“Nuclear New Hampshire” has a pleasant ring to it, especially now that everyone is talking about electricity and its affordability.
After all, nuclear-powered generators do not belch carbon dioxide into the atmosphere. And unlike other carbon-free technologies such as solar panels, wind turbines and hydro-electric facilities, nuclear plants can run in the dark, operate when the wind isn’t blowing, and produce when the water isn’t flowing.
Furthermore, Seabrook Station has been chugging away on the seacoast since 1990. At 1,200 megawatts, Seabrook is by far the state’s biggest producer of electricity and it has a license to operate until 2050.
So, as we contemplate our future electricity needs at a time of both rising prices and rising demand, why not think about building more nuclear facilities in New Hampshire? Gov. Kelly Ayotte has made this the centerpiece of her energy policy and in an executive order has directed her Department of Energy to come up with a “preliminary roadmap to foster new nuclear generation in New Hampshire” by late September.
To that end, the Department has just wrapped up a three-day “nukefest” at the Pease International Tradeport. In my capacity as the statutorily designated advocate for the state’s residential utility customers, I had the honor of speaking at the first day of the gathering — and I also did some listening.
My assigned topic was the state’s “anti-CWIP” statute. “CWIP” stands for “construction work in progress.” The law, adopted in 1979, is what eventually triggered the bankruptcy of Public Service Company of New Hampshire because the statute prevents utility projects from getting into rates until they are actually fully built and serving customers. Seabrook was notorious for its construction delays and cost overruns.

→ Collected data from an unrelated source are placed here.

(* ===== verification/Transactions.v ===== *)
(** * Transactions

    What [start_write], [finish_write] and the rebuild of the allocation map
    do to a file: which slots of the rebuilt map are in use, which bytes
    of the file may change, and what a reader finds on disk afterwards. *)
From S2P Require Import Prelude Errors Io Crc Ids Header Page FreeBits BTree Block Lookup DataTree Amap PstFile.

(** ** What the computations change *)

(** The laws of headers: what is written reads back, and the updates keep
    the header writable. *)
Class PstHeaderLaws (HD PI I : Type) `{!BlockId PI, !ByteIndex I, !PstHeader HD PI I} := {
  hd_wf : HD -> Prop;
  hd_codec : forall h, hd_wf h -> exists bs, hd_write h = Ok bs /\ (length bs <= 564)%nat /\
    forall s, hd_read (bs ++ s) = Ok (h, s);
  hd_wf_root : forall h, hd_wf h -> ser_wf (hd_root h);
  hd_wf_set_root : forall r h, ser_wf r -> hd_wf h -> hd_wf (hd_set_root r h);
  hd_root_set : forall r h, hd_root (hd_set_root r h) = r;
  hd_wf_unique : forall h, hd_wf h -> hd_wf (hd_update_unique h);
  hd_root_unique : forall h, hd_root (hd_update_unique h) = hd_root h;
  hd_wf_free_map : forall m h, array_wf 128 m -> hd_wf h -> hd_wf (hd_set_first_free_map m h);
  hd_root_free_map : forall m h, hd_root (hd_set_first_free_map m h) = hd_root h
}.

#[export] Instance UnicodeHeader_laws : PstHeaderLaws UnicodeHeader.t UnicodePageId UnicodeByteIndex.
Proof.
  refine {| hd_wf := UnicodeHeader.wf |}.
  - intros h Hh. destruct (unicode_header_codec h Hh) as (bs & H1 & H2 & H3). exists bs.
    split_and!; [done|lia|done].
  - intros h Hh. apply Hh.
  - intros r h Hr Hh. unfold UnicodeHeader.wf in *. cbn in *. tauto.
  - done.
  - intros h Hh. unfold UnicodeHeader.wf in *. cbn in *. split; [apply Hh|].
    split; [by apply wrap_uint|]. tauto.
  - done.
  - intros m h Hm Hh. unfold UnicodeHeader.wf in *. cbn in *. tauto.
  - done.
Defined.

#[export] Instance AnsiHeader_laws : PstHeaderLaws AnsiHeader.t AnsiPageId AnsiByteIndex.
Proof.
  refine {| hd_wf := AnsiHeader.wf |}.
  - intros h Hh. destruct (ansi_header_codec h Hh) as (bs & H1 & H2 & H3). exists bs.
    split_and!; [done|lia|done].
  - intros h Hh. apply Hh.
  - intros r h Hr Hh. unfold AnsiHeader.wf in *. cbn in *. tauto.
  - done.
  - intros h Hh. unfold AnsiHeader.wf in *. cbn in *. split; [apply Hh|]. split; [apply Hh|].
    split; [by apply wrap_uint|]. tauto.
  - done.
  - intros m h Hm Hh. unfold AnsiHeader.wf in *. cbn in *. tauto.
  - done.
Defined.

(** *** Marked maps *)

Section marked_maps.
Set Default Proof Using "Type".
Context {MP PI : Type} `{!BlockId PI, !MapPage MP PI, !MapPageLaws MP PI}.

Abbreviation Infos := (list (AllocationMapPageInfo MP)).

(** Slots in use: an offset of the file and a number of slots. *)
Definition extent : Type := Z * Z.
Definition extent_covers (i p : Z) (x : extent) : bool :=
  (amap_index_of (fst x) =? i) && covered (slot_of (fst x)) (snd x) p.

(** The bits of [infos'] are those of [infos] and those of the extents. *)
Definition marks (exts : list extent) (infos infos' : Infos) : Prop :=
  Forall info_bits_ok infos' /\ length infos' = length infos /\
  forall i a b, infos !! i = Some a -> infos' !! i = Some b ->
    mp_trailer (ai_amap_page b) = mp_trailer (ai_amap_page a) /\
    forall p, 0 <= p < 3968 ->
      map_bit (mp_bits (ai_amap_page b)) p =
        map_bit (mp_bits (ai_amap_page a)) p || existsb (extent_covers (Z.of_nat i) p) exts.

Lemma marks_nil infos : Forall info_bits_ok infos -> marks [] infos infos.
Proof.
  intros Hok. split_and!; [done..|]. intros i a b Ha Hb. rewrite Ha in Hb. injection Hb as ->.
  split; [done|]. intros p _. by rewrite orb_false_r.
Qed.
Inductive PackingError :=
| ZeroMaximumSize
| ReserveExceedsMaximum (reserve maximum : Z)
| InvalidFolderPath
| DuplicateCandidate (k : ItemKey)
| TooManyParts
| SizeOverflow
| Estimator (msg : String_).

Abbreviation pres := (res PackingError).

(** The closure given to [sort_by]. *)
Definition candidate_cmp : PackCandidate -> PackCandidate -> comparison :=
  lex_cmp folder_location (by_key location_index Z.compare) id
    (lex_cmp folder_path (list_cmp String_cmp) key ItemKey_cmp).

(** ** Operations *)

(** The loop that inserts each key into the set [keys]. *)
Fixpoint check_duplicates (keys : list ItemKey) (l : list PackCandidate) : pres unit :=
  match l with
  | [] => Ok tt
  | c :: l =>
      if bool_decide (key c ∈ keys) then Err (DuplicateCandidate (key c))
      else check_duplicates (key c :: keys) l
  end.

Definition push_part (parts : list PartAssignment) (cs : list PackCandidate)
    (estimate : Z) (over : bool) : pres (list PartAssignment) :=
  let len := Z.of_nat (length parts) in
  let? index := ok_or (if uint_b 32 len then checked_add 32 len 1 else None) TooManyParts in
  Ok (parts ++ [mk_PartAssignment index cs estimate over]).

Section Packing.
(** [PartSizeEstimator::estimate_part_bytes]. *)
Context (estimate_part_bytes : list PackCandidate -> pres Z).

(** The mutable locals of the packing loop. *)
Record PackState := mk_PackState {
  parts : list PartAssignment;
  current : list PackCandidate;
  current_estimate : Z;
}.

(** One turn of the packing loop. *)
Definition pack_step (effective_limit : Z) (s : PackState) (c : PackCandidate)
    : pres PackState :=
  let proposed := current s ++ [c] in
  let? proposed_estimate := estimate_part_bytes proposed in
  if negb (bool_decide (current s = [])) && (effective_limit <? proposed_estimate) then
    let? ps := push_part (parts s) (current s) (current_estimate s) false in
    let? e := estimate_part_bytes [c] in
    if effective_limit <? e then
      let? ps := push_part ps [c] e true in
      Ok (mk_PackState ps [] 0)
    else Ok (mk_PackState ps [c] e)
  else if effective_limit <? proposed_estimate then
    let? ps := push_part (parts s) proposed proposed_estimate true in
    Ok (mk_PackState ps [] 0)
  else Ok (mk_PackState (parts s) proposed proposed_estimate).
(* ===== verification/WriterTree.v ===== *)
(** * Data trees and sub-node trees of a new file

    [writer.rs]: how a value is cut into blocks and the blocks are put under
    the internal blocks of a data tree, from memory ([append_data_tree] and
    its variants), from a reader ([append_reader_data_tree]) and as a
    projection of a declared length ([append_declared_data_tree]); and the
    trees of sub-node entries. *)
From S2P Require Import Prelude Order Errors Io Ids Page BTree Block Alloc WriterBlocks.
#[local] Open Scope Z_scope.

Definition MAX_DATA_BLOCK_PAYLOAD : Z := 8176.
Definition MAX_DATA_TREE_ENTRIES : Z := 1021.
Definition SUBNODE_LEAF_CAPACITY : Z := (MAX_DATA_BLOCK_PAYLOAD - 8) / 24.
Definition SUBNODE_INTERMEDIATE_CAPACITY : Z := (MAX_DATA_BLOCK_PAYLOAD - 8) / 16.
Definition MAX_SUBNODE_TREE_ENTRIES : Z := SUBNODE_LEAF_CAPACITY * SUBNODE_INTERMEDIATE_CAPACITY.

(** [slice.chunks(n)]: runs of [n] elements, the last one possibly shorter. *)
Fixpoint chunks_fuel {A} (fuel n : nat) (l : list A) : list (list A) :=
  match fuel, l with
  | O, _ | _, [] => []
  | S fuel, _ => take n l :: chunks_fuel fuel n (drop n l)
  end.
Definition chunks {A} (n : Z) (l : list A) : list (list A) :=
  chunks_fuel (length l) (Z.to_nat n) l.

(** [for x in xs { .. }] over a state, collecting what is pushed. *)
Fixpoint w_map {S A B} (f : A -> W S B) (l : list A) : W S (list B) :=
  match l with
  | [] => w_ret []
  | a :: l => let^ b := f a in let^ bs := w_map f l in w_ret (b :: bs)
  end.

(** [group.iter().try_fold(0_u32, |total, (_, size)| ..)] *)
Fixpoint total_sizes {A} (group : list (A * Z)) (total : Z) : option Z :=
  match group with
  | [] => Some total
  | (_, size) :: group =>
      if uint_b 32 size then
        match checked_add 32 total size with Some t => total_sizes group t | None => None end
      else None
  end.

Abbreviation Placed := (UnicodeBlockId * Z)%type.

Definition data_tree_spec (id : UnicodeBlockId) (level total_size : Z) (group : list Placed) : BlockSpec :=
  mk_BlockSpec id (DataTreePayload level total_size (map fst group)) 2.

(** ** From memory *)

(** One leaf: a block id and the block that holds the chunk. *)
Definition push_leaf (chunk : list Z) : W VecState Placed :=
  let^ id := take_block_id false in
  let^ _ := push_block (mk_BlockSpec id (Data chunk) 2) in
  w_ret (id, Z.of_nat (length chunk)).

(** One XBLOCK over a group of leaves, the id taken before the total is
    computed. *)
Definition push_xblock (group : list Placed) : W VecState Placed :=
  let^ id := take_block_id true in
  let^ total_size := w_lift (fits (total_sizes group 0) "data-tree size") in
  let^ _ := push_block (data_tree_spec id 1 total_size group) in
  w_ret (id, total_size).

(** The XXBLOCK over the XBLOCKs. *)
Definition push_xxblock (what_count what_size : string) (xblocks : list Placed) : W VecState UnicodeBlockId :=
  if MAX_DATA_TREE_ENTRIES <? Z.of_nat (length xblocks) then w_lift (Err (ValueTooLarge what_count)) else
  let^ total_size := w_lift (fits (total_sizes xblocks 0) what_size) in
  let^ id := take_block_id true in
  let^ _ := push_block (data_tree_spec id 2 total_size xblocks) in
  w_ret id.

Definition append_data_tree_sized (bytes : list Z) (chunk_size : Z) : W VecState UnicodeBlockId :=
  let^ leaves := w_map push_leaf (chunks chunk_size bytes) in
  match leaves with
  | [(id, _)] => w_ret id
  | _ =>
      let^ xblocks := w_map push_xblock (chunks MAX_DATA_TREE_ENTRIES leaves) in
      match xblocks with
      | [(id, _)] => w_ret id
      | _ => push_xxblock "XXBLOCK entry count" "XXBLOCK size" xblocks
      end
  end.
(** The known pages were given ids from [first] on, each one once, and lie
    below the cursor. *)
Record pages_ok (first : Z) (K : UnicodePageRef -> Prop) (s : PageState) : Prop := {
  po_cursor : FIRST_AMAP <= ps_offset s;
  po_ids : 0 <= first <= ps_page s;
  po_range r : K r -> first <= unicode_page_id_0 (bref_block r) < ps_page s /\
    0 <= bi_index (bref_index r) /\ bi_index (bref_index r) + PAGE_SIZE <= ps_offset s /\
    free_at PAGE_SIZE PAGE_SIZE (bi_index (bref_index r));
  po_unique r1 r2 : K r1 -> K r2 -> bref_block r1 = bref_block r2 -> r1 = r2
}.

Abbreviation ps_data := (fun s : PageState => wf_data (ps_file s)).

(** [n] pages were put. *)
Record put (n : nat) (K : UnicodePageRef -> Prop) (s : PageState) (K' : UnicodePageRef -> Prop) (s' : PageState) : Prop := {
  put_alloc : alloc_pages n (ps_offset s) = Ok (ps_offset s');
  put_ids : ps_page s' = ps_page s + Z.of_nat n;
  put_cursor : ps_offset s <= ps_offset s' <= ps_offset s + Z.of_nat n * PAGE_STEP;
  put_frame : frame (fun o => ps_offset s <= o) (ps_data s) (ps_data s');
  put_known r : K r -> K' r
}.

Lemma put_refl K s : put 0 K s K s.
Proof. split; [done|lia|lia|reflexivity|done]. Qed.

Lemma put_trans n m K1 s1 K2 s2 K3 s3 : put n K1 s1 K2 s2 -> put m K2 s2 K3 s3 -> put (n + m) K1 s1 K3 s3.
Proof.
  intros [Ha1 Hi1 Hc1 Hf1 Hk1] [Ha2 Hi2 Hc2 Hf2 Hk2]. split; [|lia|lia| |by auto].
  - by rewrite alloc_pages_add, Ha1.
  - etrans; [exact Hf1|]. eapply frame_weaken; [|exact Hf2]. cbn. lia.
Qed.

(** Known pages are read as before. *)
Lemma put_read {P LE} `{!BTreeEntry LE} first n K s K' s' r q :
  pages_ok first K s -> put n K s K' s' -> K r ->
  RootBTreePage.read (P := P) (LE := LE) (ps_data s) r = Ok q -> RootBTreePage.read (ps_data s') r = Ok q.
Proof.
  intros Hok Hput Hr. destruct (po_range _ _ _ Hok r Hr) as (_ & H0 & Hlt & _).
  eapply page_read_frame; [done|apply frame_agree, (put_frame _ _ _ _ _ Hput)|].
  unfold span, PAGE_SIZE in *. cbn beta. lia.
Qed.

In quest of getting to the heart of things, I stressed that at the heart of the anti-CWIP statute is ensuring that investors, as opposed to captive utility customers, bear the financial risk of new generation facilities. To that end, in the wake of the Public Service Company of New Hampshire bankruptcy, we have long since forced our utilities to sell their generation assets. Seabrook is now owned by Florida-based NextEra as part of its so-called “merchant generation” fleet.
Ayotte, the Department of Energy, and many of the leading voices in the Legislature are intrigued by new and emerging nuclear power technologies. There is much talk about “SMRs” – small modular reactors. Creating them is more like building airplanes than airports, noted Rep. Keith Ammon (R-New Boston), the leading voice for new nuclear at the General Court.
Rolling new reactors off assembly lines is a compelling image but, as I explained at the nukefest, financial analysts seem skeptical about whether this can be done in a way that will save customers money. By “save customers money” I mean “be less expensive than other potential sources of new generation capacity.”
“The jury is still out [on] the quest for affordable small modular reactors,” wrote Michael Cembalest of J.P. Morgan in March. “[W]e’re analyzing something for which there’s no economic proof of concept yet. With enough money, time and regulatory approvals, SMRs can certainly be built. The question is whether they would be affordable.”
The standard metric for such prognostications is known as “levelized cost.” Cembalest noted that estimates for the levelized cost of new natural gas generation run from $55 to $85 per megawatt-hour. The comparable figure for SMRs is between $141 and $200, according to the investment banking firm Lazard, whose annual report on such things is considered the gold standard.
Thus it was not surprising to hear economist James Richards of the Nuclear Innovation Alliance urge the nukefest audience not to rely simply on estimates of levelized costs but also to take into account “nuclear energy’s longterm reduction in volatility.” According to its website, the Nuclear Innovation Alliance is a nonprofit think tank that is “catalyzing the next era of nuclear energy.”
Working their way to Ayotte are two bills that would authorize the state’s electric utilities to get back into the nuclear power business, either by signing power purchase agreements or building small reactors. So when it was Eversource’s turn to speak on Day 1 of nukefest, the omissions were the most noteworthy.
The three Eversource executives who spoke said not one word about their company being interested in getting into the nuclear power business. Instead, their slides warned that “any new nuclear contract will likely be more exensive than existing market-based power” and even if we add nuclear capacity “New England will remain natural gas dependent.”
My points exactly. There are compelling reasons to build new nuclear facilities in New Hampshire — they would advance decarbonization and help stabilize wholesale energy markets by cranking out power steadily and reliably. (I think that’s what the guy from the Nuclear Innovation Aliance meant by “reduction in volatility”)
But there is no reason to suppose that new nukes in New Hampshire — big or small, utility-owned or otherwise — will bring down electricity rates. In that sense, new nuclear is no different than offshore wind, net-metered solar energy, ridgetop wind or wood-fired generation — all technologies for which elected officials of various stripes have sought ratepayer or taxpayer subsidies in recent years to further various policy and political objectives.
New nuclear might be the right play for New Hampshire, in pursuit of fuel diversity, decarbonization and predictability. But ratepayers should keep an eye on their wallets.
Attorney Donald M. Kreis is the state’s Consumer Advocate, representing the interests of residential utility customers.